[Source data]
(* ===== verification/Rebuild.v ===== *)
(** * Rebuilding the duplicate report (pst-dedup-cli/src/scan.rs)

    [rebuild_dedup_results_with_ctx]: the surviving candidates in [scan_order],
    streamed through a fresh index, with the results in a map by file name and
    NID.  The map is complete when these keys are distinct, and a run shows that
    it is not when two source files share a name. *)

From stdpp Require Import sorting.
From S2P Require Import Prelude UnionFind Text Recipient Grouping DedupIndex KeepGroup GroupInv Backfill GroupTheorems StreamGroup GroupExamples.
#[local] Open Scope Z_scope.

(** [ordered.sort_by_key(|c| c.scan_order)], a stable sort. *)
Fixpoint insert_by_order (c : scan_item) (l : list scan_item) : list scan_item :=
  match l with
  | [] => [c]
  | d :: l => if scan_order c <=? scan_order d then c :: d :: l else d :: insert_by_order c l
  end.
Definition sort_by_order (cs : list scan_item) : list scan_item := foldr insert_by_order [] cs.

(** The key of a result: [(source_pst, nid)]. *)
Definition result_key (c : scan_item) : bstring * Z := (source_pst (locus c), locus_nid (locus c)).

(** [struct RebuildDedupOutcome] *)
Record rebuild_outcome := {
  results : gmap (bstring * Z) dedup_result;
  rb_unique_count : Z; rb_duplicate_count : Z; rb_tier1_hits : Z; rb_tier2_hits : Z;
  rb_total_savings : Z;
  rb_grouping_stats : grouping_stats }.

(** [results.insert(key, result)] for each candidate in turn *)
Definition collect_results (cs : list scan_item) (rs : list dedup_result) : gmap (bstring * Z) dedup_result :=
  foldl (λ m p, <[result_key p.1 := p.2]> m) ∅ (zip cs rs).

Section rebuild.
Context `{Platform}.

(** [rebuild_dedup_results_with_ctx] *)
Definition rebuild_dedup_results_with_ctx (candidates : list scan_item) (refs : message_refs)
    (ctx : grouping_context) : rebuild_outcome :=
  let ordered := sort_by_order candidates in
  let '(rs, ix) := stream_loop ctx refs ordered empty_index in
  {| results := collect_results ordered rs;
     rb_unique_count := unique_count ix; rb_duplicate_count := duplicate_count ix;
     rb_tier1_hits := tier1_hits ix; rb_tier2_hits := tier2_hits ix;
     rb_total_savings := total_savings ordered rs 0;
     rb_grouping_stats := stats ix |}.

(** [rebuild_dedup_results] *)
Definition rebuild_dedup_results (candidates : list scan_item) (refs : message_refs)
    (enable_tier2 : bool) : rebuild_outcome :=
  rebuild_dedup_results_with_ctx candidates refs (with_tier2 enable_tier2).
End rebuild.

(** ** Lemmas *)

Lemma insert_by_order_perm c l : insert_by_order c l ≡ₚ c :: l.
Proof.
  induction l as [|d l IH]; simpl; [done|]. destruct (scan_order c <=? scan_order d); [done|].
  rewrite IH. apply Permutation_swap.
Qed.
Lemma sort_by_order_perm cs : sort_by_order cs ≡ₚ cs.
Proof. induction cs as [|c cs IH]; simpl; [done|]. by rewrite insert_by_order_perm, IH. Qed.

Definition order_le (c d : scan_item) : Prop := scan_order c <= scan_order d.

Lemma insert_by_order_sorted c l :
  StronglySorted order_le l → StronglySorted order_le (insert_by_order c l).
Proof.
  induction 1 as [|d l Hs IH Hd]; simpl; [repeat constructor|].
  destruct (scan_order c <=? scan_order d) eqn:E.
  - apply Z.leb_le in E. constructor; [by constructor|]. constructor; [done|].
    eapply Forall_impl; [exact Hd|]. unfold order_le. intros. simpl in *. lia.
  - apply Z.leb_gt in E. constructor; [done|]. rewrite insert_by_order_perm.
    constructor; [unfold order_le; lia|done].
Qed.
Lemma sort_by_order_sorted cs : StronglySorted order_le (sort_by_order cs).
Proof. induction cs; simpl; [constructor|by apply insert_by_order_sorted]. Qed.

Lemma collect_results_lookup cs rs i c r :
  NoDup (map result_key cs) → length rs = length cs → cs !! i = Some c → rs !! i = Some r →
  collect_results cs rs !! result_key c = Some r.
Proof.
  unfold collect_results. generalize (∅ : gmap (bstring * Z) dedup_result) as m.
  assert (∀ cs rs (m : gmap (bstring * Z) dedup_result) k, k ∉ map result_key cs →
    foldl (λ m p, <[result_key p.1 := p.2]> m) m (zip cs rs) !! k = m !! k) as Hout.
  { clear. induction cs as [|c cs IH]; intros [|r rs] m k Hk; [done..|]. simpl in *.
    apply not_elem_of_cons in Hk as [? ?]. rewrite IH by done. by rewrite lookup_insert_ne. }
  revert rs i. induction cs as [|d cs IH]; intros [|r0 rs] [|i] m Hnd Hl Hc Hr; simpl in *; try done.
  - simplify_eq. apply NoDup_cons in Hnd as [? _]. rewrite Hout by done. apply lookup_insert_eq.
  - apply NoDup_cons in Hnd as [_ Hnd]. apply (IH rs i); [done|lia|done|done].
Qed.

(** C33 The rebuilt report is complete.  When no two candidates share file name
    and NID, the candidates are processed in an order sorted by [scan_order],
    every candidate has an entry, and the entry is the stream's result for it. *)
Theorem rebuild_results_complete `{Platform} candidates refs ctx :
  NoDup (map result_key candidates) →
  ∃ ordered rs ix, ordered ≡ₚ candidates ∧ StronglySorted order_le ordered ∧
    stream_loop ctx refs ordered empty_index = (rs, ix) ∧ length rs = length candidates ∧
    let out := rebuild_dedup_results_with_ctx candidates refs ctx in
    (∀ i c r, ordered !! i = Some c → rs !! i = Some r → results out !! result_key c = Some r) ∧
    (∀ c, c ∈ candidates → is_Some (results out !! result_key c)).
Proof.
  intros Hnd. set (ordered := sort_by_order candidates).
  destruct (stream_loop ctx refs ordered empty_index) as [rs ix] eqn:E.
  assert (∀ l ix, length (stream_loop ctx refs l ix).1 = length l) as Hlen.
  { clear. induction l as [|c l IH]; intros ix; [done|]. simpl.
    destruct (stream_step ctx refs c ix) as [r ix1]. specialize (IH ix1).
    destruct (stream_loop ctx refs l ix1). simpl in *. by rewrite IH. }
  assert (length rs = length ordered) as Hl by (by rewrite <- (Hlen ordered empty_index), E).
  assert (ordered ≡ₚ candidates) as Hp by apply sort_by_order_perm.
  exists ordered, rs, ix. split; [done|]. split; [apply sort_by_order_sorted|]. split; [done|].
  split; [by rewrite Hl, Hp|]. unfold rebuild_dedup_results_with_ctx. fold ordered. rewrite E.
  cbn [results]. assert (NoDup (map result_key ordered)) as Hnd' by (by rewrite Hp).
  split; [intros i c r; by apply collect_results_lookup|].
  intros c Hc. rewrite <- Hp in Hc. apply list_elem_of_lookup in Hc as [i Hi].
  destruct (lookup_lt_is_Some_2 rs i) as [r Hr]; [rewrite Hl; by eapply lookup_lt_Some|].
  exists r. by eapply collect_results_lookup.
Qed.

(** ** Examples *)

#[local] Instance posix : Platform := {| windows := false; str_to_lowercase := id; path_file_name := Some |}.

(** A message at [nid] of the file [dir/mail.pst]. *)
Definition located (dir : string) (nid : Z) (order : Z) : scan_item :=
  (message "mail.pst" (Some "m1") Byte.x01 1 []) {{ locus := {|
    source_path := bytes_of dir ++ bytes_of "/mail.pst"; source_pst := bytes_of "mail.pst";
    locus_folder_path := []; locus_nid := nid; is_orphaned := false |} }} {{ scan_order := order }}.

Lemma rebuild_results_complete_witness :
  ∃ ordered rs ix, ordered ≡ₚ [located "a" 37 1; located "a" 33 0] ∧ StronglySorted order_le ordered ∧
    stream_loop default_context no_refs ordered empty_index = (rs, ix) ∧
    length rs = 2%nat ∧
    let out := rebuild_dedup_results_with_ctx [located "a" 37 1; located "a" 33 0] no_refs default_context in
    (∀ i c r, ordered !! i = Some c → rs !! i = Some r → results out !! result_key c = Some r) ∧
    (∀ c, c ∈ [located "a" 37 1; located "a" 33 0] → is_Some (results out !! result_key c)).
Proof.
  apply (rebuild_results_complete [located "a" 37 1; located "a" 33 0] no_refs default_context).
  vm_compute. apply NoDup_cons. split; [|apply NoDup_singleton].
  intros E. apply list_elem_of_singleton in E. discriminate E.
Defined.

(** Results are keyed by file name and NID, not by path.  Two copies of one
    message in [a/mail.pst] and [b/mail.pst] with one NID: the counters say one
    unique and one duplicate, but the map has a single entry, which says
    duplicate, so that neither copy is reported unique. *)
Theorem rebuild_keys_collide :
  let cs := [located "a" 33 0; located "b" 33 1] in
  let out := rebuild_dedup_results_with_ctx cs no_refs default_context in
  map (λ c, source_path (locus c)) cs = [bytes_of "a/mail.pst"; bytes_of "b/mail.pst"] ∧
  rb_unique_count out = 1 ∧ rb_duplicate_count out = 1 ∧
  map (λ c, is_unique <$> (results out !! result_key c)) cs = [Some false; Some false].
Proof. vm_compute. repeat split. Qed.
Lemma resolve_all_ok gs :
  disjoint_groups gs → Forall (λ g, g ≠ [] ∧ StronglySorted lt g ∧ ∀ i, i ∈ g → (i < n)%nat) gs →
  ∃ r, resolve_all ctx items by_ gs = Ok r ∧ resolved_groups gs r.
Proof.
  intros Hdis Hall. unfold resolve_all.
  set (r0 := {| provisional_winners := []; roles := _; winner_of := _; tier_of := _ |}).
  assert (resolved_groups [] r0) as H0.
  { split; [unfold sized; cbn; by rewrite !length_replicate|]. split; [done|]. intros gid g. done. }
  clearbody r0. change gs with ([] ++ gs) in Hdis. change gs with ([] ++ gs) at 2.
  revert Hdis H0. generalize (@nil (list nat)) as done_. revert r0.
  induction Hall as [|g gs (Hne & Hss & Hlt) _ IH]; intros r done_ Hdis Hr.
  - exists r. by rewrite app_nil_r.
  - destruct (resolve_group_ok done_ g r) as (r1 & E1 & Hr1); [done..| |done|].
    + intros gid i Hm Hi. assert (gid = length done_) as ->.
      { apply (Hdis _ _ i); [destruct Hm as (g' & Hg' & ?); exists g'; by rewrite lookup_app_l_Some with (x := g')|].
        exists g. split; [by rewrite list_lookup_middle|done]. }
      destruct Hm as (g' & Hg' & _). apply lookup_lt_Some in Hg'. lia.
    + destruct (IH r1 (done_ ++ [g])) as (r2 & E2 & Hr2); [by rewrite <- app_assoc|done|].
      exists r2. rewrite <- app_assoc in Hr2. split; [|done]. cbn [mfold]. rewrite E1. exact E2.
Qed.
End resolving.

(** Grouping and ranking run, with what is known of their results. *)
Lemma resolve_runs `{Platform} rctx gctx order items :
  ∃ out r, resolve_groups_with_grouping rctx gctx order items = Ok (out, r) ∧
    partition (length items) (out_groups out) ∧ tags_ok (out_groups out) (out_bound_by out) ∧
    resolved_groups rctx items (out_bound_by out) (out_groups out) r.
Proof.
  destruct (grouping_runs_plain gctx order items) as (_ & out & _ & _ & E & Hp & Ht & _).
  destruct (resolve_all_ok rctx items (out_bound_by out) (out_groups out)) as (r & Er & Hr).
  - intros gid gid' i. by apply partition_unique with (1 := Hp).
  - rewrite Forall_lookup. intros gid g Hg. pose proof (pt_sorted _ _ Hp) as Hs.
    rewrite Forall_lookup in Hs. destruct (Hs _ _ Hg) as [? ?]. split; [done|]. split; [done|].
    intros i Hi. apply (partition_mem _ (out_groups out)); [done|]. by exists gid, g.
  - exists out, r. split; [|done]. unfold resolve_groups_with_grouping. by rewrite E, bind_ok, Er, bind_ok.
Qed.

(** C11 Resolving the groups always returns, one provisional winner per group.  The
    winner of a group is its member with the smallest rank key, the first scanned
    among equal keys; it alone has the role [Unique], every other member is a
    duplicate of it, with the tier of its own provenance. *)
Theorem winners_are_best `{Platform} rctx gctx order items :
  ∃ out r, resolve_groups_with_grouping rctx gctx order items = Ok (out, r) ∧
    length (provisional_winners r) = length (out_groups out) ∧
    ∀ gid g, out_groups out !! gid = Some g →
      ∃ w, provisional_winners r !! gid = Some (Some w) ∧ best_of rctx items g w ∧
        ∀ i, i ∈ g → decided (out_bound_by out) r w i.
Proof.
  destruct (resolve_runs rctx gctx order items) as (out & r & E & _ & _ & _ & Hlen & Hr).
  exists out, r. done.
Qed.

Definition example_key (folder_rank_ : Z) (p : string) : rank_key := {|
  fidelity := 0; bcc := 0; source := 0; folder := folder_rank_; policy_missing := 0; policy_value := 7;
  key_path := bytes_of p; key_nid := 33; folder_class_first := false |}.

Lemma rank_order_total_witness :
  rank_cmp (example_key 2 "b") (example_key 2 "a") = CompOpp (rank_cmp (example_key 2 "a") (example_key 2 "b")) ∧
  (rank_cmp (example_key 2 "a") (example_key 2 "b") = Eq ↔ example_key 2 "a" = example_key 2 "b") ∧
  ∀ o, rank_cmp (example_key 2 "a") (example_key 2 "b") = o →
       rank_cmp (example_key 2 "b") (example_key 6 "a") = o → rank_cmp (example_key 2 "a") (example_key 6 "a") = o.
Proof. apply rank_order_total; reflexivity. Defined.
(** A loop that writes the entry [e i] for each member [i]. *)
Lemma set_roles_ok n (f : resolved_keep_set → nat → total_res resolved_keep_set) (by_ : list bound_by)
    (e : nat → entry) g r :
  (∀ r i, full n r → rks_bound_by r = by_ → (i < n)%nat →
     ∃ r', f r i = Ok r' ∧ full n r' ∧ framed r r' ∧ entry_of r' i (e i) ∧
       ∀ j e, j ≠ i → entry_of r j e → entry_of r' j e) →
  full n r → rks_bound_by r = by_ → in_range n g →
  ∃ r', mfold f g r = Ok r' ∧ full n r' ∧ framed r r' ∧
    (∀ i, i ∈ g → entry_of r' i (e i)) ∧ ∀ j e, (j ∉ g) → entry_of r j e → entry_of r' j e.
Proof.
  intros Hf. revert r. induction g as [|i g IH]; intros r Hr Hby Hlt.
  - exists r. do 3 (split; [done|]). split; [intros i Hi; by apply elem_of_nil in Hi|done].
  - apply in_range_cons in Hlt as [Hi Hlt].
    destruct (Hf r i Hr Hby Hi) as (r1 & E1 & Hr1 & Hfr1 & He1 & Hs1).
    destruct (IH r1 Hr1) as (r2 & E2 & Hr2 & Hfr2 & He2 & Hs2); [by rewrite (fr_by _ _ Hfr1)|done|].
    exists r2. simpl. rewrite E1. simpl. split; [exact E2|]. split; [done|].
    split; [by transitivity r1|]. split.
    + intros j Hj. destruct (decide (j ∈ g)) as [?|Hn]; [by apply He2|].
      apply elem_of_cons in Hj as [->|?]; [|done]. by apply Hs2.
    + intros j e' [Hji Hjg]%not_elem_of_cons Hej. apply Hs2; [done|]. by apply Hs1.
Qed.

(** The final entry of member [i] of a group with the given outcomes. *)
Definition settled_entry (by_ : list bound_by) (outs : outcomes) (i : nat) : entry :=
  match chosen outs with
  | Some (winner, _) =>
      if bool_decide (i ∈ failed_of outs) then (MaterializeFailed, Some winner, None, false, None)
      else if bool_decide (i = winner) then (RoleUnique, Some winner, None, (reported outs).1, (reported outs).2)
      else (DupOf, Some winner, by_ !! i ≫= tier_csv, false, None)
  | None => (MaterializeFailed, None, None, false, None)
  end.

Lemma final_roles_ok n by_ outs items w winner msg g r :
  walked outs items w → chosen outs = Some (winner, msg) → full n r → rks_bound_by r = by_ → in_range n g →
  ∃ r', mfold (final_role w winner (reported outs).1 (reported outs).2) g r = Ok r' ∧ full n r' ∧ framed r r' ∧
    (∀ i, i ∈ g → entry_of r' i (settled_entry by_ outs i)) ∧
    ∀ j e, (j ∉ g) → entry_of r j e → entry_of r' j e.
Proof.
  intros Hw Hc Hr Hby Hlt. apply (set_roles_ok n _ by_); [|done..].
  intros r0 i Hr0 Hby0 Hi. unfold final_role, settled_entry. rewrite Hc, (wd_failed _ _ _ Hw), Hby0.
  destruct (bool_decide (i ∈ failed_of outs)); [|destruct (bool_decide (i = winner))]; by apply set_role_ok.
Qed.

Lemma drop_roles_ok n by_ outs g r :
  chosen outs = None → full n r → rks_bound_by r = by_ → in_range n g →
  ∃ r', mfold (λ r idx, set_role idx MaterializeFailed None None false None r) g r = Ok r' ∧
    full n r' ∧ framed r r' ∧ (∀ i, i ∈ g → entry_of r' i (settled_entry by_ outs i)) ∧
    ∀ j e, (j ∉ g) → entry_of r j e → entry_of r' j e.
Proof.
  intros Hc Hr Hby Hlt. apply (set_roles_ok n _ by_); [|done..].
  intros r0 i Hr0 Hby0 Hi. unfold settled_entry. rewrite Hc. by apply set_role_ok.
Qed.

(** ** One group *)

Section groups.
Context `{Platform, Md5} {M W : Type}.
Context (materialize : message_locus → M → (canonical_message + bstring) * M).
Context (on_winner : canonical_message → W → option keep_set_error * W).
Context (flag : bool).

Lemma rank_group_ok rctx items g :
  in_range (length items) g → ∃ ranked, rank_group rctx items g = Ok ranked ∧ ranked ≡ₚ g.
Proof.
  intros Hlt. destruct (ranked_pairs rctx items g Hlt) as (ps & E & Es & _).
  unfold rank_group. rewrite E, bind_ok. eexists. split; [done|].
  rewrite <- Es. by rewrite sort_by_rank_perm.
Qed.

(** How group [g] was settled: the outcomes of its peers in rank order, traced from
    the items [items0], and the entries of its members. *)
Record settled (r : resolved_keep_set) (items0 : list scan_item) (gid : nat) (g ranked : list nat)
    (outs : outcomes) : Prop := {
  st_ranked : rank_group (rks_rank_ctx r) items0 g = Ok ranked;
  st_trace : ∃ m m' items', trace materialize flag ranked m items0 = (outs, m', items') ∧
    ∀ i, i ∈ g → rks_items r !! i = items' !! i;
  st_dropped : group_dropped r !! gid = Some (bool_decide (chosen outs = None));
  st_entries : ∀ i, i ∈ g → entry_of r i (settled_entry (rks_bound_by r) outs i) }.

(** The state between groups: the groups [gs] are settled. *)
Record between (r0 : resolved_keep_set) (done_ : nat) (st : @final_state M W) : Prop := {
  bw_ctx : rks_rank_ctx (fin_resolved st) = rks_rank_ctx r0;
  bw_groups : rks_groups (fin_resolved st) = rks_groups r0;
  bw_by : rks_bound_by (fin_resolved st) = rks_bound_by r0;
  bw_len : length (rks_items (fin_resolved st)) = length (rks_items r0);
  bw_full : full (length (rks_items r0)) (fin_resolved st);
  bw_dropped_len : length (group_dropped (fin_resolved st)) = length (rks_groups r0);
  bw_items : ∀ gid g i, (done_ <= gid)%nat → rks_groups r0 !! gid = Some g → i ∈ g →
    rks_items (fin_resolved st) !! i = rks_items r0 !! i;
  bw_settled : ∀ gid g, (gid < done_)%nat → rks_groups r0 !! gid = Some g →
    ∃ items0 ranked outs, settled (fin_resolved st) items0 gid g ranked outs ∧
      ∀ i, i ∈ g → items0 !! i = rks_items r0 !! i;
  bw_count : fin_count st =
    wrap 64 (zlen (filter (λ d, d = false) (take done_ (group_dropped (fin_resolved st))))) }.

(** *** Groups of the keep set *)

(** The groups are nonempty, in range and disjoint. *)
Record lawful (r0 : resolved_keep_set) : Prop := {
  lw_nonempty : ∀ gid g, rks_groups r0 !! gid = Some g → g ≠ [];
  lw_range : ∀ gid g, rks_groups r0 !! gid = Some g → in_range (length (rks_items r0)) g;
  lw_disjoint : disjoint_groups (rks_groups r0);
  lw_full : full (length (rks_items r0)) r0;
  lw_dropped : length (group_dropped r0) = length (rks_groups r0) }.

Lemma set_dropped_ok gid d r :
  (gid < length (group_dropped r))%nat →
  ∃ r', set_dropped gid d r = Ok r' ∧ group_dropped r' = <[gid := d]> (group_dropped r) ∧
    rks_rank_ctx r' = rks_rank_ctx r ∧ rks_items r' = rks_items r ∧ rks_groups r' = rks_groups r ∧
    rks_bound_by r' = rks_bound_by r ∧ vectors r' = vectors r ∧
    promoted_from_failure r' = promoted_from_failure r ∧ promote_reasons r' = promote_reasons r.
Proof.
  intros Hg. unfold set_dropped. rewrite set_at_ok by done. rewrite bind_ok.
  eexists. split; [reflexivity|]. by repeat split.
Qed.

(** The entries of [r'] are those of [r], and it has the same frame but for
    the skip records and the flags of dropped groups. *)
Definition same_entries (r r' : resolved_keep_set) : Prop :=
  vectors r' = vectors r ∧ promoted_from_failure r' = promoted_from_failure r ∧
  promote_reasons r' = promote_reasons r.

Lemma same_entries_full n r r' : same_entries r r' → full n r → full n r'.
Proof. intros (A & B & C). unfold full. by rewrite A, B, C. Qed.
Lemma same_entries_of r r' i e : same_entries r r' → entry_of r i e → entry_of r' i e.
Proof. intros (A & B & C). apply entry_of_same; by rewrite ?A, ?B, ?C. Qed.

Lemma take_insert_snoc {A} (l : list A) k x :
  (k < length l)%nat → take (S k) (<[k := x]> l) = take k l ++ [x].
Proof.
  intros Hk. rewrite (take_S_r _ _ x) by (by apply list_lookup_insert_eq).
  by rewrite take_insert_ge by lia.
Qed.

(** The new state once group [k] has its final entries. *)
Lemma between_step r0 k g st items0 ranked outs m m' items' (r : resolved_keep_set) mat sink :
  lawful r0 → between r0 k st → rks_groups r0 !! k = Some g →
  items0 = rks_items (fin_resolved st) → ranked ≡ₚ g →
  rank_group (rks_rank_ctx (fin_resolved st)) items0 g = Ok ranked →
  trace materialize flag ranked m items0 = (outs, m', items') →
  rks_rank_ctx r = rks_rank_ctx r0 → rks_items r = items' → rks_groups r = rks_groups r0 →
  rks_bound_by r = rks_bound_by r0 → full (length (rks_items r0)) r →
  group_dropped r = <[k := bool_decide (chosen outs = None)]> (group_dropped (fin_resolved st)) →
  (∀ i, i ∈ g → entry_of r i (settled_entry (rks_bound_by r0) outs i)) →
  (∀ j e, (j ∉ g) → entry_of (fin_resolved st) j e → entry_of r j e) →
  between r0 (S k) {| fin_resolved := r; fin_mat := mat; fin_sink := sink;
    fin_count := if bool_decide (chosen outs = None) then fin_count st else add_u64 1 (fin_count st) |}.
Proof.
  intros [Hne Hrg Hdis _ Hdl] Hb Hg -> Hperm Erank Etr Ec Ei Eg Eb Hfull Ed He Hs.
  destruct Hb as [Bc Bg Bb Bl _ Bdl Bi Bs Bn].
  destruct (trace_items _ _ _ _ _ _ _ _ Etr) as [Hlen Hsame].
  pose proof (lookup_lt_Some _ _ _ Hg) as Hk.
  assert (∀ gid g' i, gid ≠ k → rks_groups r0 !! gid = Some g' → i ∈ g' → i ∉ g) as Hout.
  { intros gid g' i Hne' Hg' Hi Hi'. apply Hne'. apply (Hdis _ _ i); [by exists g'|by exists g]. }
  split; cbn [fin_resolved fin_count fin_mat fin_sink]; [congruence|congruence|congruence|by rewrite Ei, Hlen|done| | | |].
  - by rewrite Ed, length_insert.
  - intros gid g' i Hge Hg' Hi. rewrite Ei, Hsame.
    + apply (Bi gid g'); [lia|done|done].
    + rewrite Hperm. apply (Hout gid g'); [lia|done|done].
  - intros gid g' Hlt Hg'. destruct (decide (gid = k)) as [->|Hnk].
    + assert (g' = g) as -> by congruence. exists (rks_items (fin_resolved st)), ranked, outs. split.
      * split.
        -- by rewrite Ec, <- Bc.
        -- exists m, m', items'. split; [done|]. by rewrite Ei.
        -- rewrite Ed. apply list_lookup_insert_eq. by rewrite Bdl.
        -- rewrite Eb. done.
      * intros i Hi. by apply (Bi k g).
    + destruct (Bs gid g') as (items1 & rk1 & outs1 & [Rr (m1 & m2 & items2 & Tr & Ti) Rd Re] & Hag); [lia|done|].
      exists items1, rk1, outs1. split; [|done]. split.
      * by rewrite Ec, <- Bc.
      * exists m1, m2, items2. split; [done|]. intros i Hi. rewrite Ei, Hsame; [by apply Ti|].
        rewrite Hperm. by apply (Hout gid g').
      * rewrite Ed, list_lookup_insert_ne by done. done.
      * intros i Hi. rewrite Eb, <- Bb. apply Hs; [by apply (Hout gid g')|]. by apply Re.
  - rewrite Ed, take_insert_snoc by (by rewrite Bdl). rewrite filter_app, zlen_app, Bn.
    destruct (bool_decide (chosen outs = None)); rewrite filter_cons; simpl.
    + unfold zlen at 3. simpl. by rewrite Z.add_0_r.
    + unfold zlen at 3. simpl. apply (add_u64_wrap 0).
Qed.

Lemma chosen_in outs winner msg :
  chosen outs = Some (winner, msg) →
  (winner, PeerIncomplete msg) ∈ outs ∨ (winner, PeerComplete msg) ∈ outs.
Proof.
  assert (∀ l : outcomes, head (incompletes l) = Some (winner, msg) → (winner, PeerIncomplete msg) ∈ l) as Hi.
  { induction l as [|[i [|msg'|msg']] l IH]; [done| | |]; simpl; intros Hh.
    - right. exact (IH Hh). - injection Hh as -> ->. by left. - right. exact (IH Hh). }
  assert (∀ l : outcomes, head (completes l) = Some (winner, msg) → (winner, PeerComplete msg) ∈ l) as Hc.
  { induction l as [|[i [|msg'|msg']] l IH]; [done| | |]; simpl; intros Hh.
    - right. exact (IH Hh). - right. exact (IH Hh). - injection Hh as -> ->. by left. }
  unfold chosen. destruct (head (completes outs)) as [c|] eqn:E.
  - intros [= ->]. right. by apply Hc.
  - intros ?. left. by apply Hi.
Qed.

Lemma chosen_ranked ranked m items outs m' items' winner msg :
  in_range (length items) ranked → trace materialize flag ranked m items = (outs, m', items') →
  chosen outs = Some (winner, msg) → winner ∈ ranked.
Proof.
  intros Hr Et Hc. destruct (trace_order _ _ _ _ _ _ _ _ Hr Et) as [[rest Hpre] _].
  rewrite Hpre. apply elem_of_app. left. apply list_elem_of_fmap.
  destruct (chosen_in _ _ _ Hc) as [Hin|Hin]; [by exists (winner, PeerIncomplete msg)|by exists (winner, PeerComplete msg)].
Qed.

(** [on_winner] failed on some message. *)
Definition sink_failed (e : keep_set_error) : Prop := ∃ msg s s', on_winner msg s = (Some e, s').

TASK ITEM | When you reach the line holding "(** [ordered.sort_by_key(|c| c.scan_order)], a" in the records above, begin reproducing exactly, stop after the line holding "d :: insert_by_order c l", and output nothing else.

ANSWER BOX |
(** [ordered.sort_by_key(|c| c.scan_order)], a stable sort. *)
Fixpoint insert_by_order (c : scan_item) (l : list scan_item) : list scan_item :=
  match l with
  | [] => [c]
  | d :: l => if scan_order c <=? scan_order d then c :: d :: l else d :: insert_by_order c l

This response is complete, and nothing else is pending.